Pelo Malo, vencedor da Concha de Ouro de melhor filme no Festival de San Sebastian (Espanha), começa com planos abertos, mostrando uma realidade venezuelana muito parecida com a brasileira. Trânsito caótico, pobreza expoente. Ao decorrer do longa, somam-se mais dois elementos: o machismo opressor e a não aceitação do que é diferente do padrão “correto” de comportamento.

A diretora e também roteirista Mariana Rondón consegue com muita competência não focar apenas na situação de pobreza da personagem principal, e assim, explora as desigualdades humanas que vão para além, como o machismo e a homossexualidade. O roteiro tem como ponto de partida a vontade que Junior (Samuel Lange Zambrano), um menino de nove anos, tem de alisar o “cabelo ruim” para a foto do álbum de formatura de sua escola, visando ficar parecido com um cantor famoso. É o que basta para alimentar o conflito com a mãe, Marta (Samantha Castillo). Quanto mais Junior tenta melhorar o visual, mais ela o rejeita.
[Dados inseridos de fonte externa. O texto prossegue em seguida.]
(** The loop over the common dimensions [cs], the fastest first. *)
Lemma common_loop {S} (shape1 shape2 : RuntimeShape) cs (s : S) :
  (forall k p, cs !! k = Some p -> shape1.[zlength shape1 - (Z.of_nat k + 1)] = Some (fst p) /\
    shape2.[zlength shape2 - (Z.of_nat k + 1)] = Some (snd p)) ->
  Forall positive cs -> Forall compatible cs -> fits cs -> (length cs <= 6)%nat ->
  exists r segs, for_fold (zrange 1 (zlength cs)) (Some reduction_start)
      (fun r i => unless_returned (reduce_common shape1 shape2 i) r) s = (Done (Some r), s) /\
    reduced r segs /\ compresses cs segs /\ (length segs <= length cs)%nat.
Proof.
  intros Hdims Hpos Hcomp Hfits Hsix.
  cut (forall n k r segs, (n + k)%nat = length cs -> reduced r segs -> compresses (take k cs) segs -> (length segs <= k)%nat ->
    exists r' segs', for_fold (zrange (Z.of_nat k + 1) (zlength cs)) (Some r)
        (fun r i => unless_returned (reduce_common shape1 shape2 i) r) s = (Done (Some r'), s) /\
      reduced r' segs' /\ compresses cs segs' /\ (length segs' <= length cs)%nat).
  { intros H. apply (H (length cs) 0%nat reduction_start []); [lia|apply reduced_start|apply compresses_refl|cbn; lia]. }
  intros n. induction n as [|n IH]; intros k r segs Hk Hr Hc Hl.
  - exists r, segs. rewrite zrange_nil by (unfold zlength; lia). rewrite take_ge in Hc by lia. split_and!; [done..|lia].
  - destruct (lookup_lt_is_Some_2 cs k) as [p Hp]; [lia|].
    rewrite zrange_cons by (unfold zlength; lia). cbn [for_fold unless_returned].
    assert (Hpp : positive p) by (by eapply Forall_lookup_1).
    assert (Hpre : fits (take k cs ++ [p])).
    { apply (fits_app _ (drop (Datatypes.S k) cs)).
      - apply Forall_app. split; [by apply Forall_take|by constructor].
      - by apply Forall_drop.
      - rewrite <- app_assoc. cbn. rewrite <- drop_S by done. by rewrite take_drop. }
    destruct (fits_bounds cs Hpos Hfits) as (Hb1 & Hb2 & _).
    destruct (Hdims k p Hp) as [H1 H2].
    destruct (reduce_common_ok shape1 shape2 (Z.of_nat k + 1) p r segs s) as (r' & Hrun & segs' & Hr' & Hc' & Hl');
      [done|done|done|by eapply (Forall_lookup_1 _ cs)| | |done|lia| |].
    + by apply (Forall_lookup_1 _ cs k p Hb1).
    + by apply (Forall_lookup_1 _ cs k p Hb2).
    + eapply compresses_fits; [|exact Hpre]. by apply compresses_suffix.
    + erewrite bind_done by done. replace (Z.of_nat k + 1 + 1) with (Z.of_nat (Datatypes.S k) + 1) by lia.
      apply (IH (Datatypes.S k) r' segs'); [lia|done| |lia].
      rewrite (take_S_r _ _ p) by done. eapply compresses_trans; [by apply compresses_suffix|done].
Qed.

(** The dimensions of the longer input alone. *)
Definition alone (first : bool) (d : Z) : Z * Z := if first then (d, 1) else (1, d).

Lemma bdim_alone first d : bdim (alone first d) = d.
Proof. destruct first; [apply bdim_other|done]. Qed.

Lemma alone_merge first x d : merge (alone first x) (alone first d) = alone first (x * d).
Proof. by destruct first. Qed.

Lemma alone_mergeable first x d : mergeable (alone first x) (alone first d).
Proof. destruct first; [right; right|right; left]; done. Qed.

Lemma alone_positive first d : 0 < d -> positive (alone first d).
Proof. by destruct first. Qed.

Lemma compresses_alone first l x : Forall (Z.lt 0) l -> 0 < x ->
  compresses (alone first x :: (alone first <$> l)) [alone first (x * product l)].
Proof.
  intros Hl. revert x. induction Hl as [|d l Hd Hl IH]; intros x Hx; cbn [fmap list_fmap].
  - change (product []) with 1. rewrite Z.mul_1_r. apply compresses_refl.
  - rewrite product_cons, Z.mul_assoc. eapply compresses_trans; [|apply IH; lia].
    change (alone first x :: alone first d :: (alone first <$> l)) with ([alone first x; alone first d] ++ (alone first <$> l)).
    change (alone first (x * d) :: (alone first <$> l)) with ([alone first (x * d)] ++ (alone first <$> l)).
    apply compresses_suffix. rewrite <- alone_merge.
    apply (compresses_grows [alone first x] (alone first d)).
    + left. exists [], (alone first x). split_and!; [done|done|apply alone_mergeable].
    + constructor; [by apply alone_positive|constructor].
    + by apply alone_positive.
Qed.

Lemma product_reverse l : product (reverse l) = product l.
Proof.
  induction l as [|d l IH]; [done|]. rewrite reverse_cons, product_app, IH, !product_cons. change (product []) with 1. lia.
Qed.

Lemma reduce_extra_ok {S} shape (first : bool) i d r pre x (s : S) :
  shape.[i] = Some d -> 0 < d <= SIZE_MAX -> 0 < x -> Forall positive pre -> (length pre < 6)%nat ->
  arrays r (pre ++ [alone first x]) -> fits (pre ++ [alone first (x * d)]) ->
  exists r', reduce_extra shape first i r s = (Done (Some r'), s) /\ arrays r' (pre ++ [alone first (x * d)]).
Proof.
  intros Hi Hd Hx Hpre Hlen [Hn A1 A2 Ao] Hfits. set (segs := pre ++ [alone first x]) in *.
  set (segs' := pre ++ [alone first (x * d)]) in *.
  assert (Hg : grows segs (alone first d) segs').
  { left. exists pre, (alone first x). rewrite alone_merge. split_and!; [done|done|apply alone_mergeable]. }
  assert (Hpos : forall y, 0 < y -> Forall positive (pre ++ [alone first y])).
  { intros y Hy. apply Forall_app. split; [done|]. constructor; [by apply alone_positive|constructor]. }
  assert (Hsegs : Forall positive segs) by (by apply Hpos).
  assert (Hsegs' : Forall positive segs') by (apply Hpos; nia).
  destruct (fits_bounds segs' Hsegs' Hfits) as (H1 & H2 & Ho).
  assert (Hl : (length segs' <= 6)%nat) by (unfold segs'; rewrite length_app; cbn; lia).
  assert (Hzl : zlength segs' = zlength segs) by (unfold zlength, segs, segs'; by rewrite !length_app).
  assert (Hp : positive (alone first d)) by (apply alone_positive; lia).
  unfold reduce_extra. erewrite bind_access by done. rewrite size_wrap_small by lia.
  destruct (Z.eqb_spec d 0); [lia|].
  assert (Ht : forall f array, multiplies f -> array = padded f segs -> f (alone first d) = d ->
    Forall (fun y => 0 <= f y <= SIZE_MAX) segs' ->
    times_at array (num_compressed_dims r - 1) d s = (Done (padded f segs'), s)).
  { intros f array Hf -> Hfd Hb. rewrite Hn, <- Hzl. rewrite <- Hfd. apply (times_at_grows segs (alone first d)); try done. lia. }
  assert (Hsame : forall f, multiplies f -> f (alone first d) = 1 -> padded f segs = padded f segs').
  { intros f Hf Hone. symmetry. by apply (padded_grows segs (alone first d)). }
  destruct first.
  - erewrite bind_done by (by apply (Ht fst); [apply multiplies_fst|..]).
    erewrite bind_done by (by apply (Ht bdim); [apply multiplies_bdim|..|apply bdim_other|]).
    eexists. split; [done|]. split; cbn; [by rewrite Hzl|done| |done].
    rewrite A2. apply Hsame; [apply multiplies_snd|done].
  - erewrite bind_done by (by apply (Ht snd); [apply multiplies_snd|..]).
    erewrite bind_done by (by apply (Ht bdim); [apply multiplies_bdim|..]).
    eexists. split; [done|]. split; cbn; [by rewrite Hzl| |done|done].
    rewrite A1. apply Hsame; [apply multiplies_fst|done].
Qed.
Somos colocados dentro de uma esfera catatônica junto com o personagem Junior. E, olhando de perto, a sua mãe também. A rejeição exposta verbalmente por ela dói na carne. Os atores Zambrano e Samantha fazem uma dupla boa. Demonstram sintonia e entrosamento nas cenas, principalmente nas mais doloridas. Percebe-se que entre mãe e filho há sim amor, mas um amor bruto. Para Marta o problema de seu filho é físico. Tenta de todo jeito arranjar uma cura ou buscar saber a causa do desvio do comportamento de Junior. Quando ouve do médico que seu filho é perfeitamente saudável, perde a esperança dele mudar e passa a agir de forma opressora, assim como o sistema age com ela, uma mulher solteira, pobre, desempregada e mãe de dois filhos.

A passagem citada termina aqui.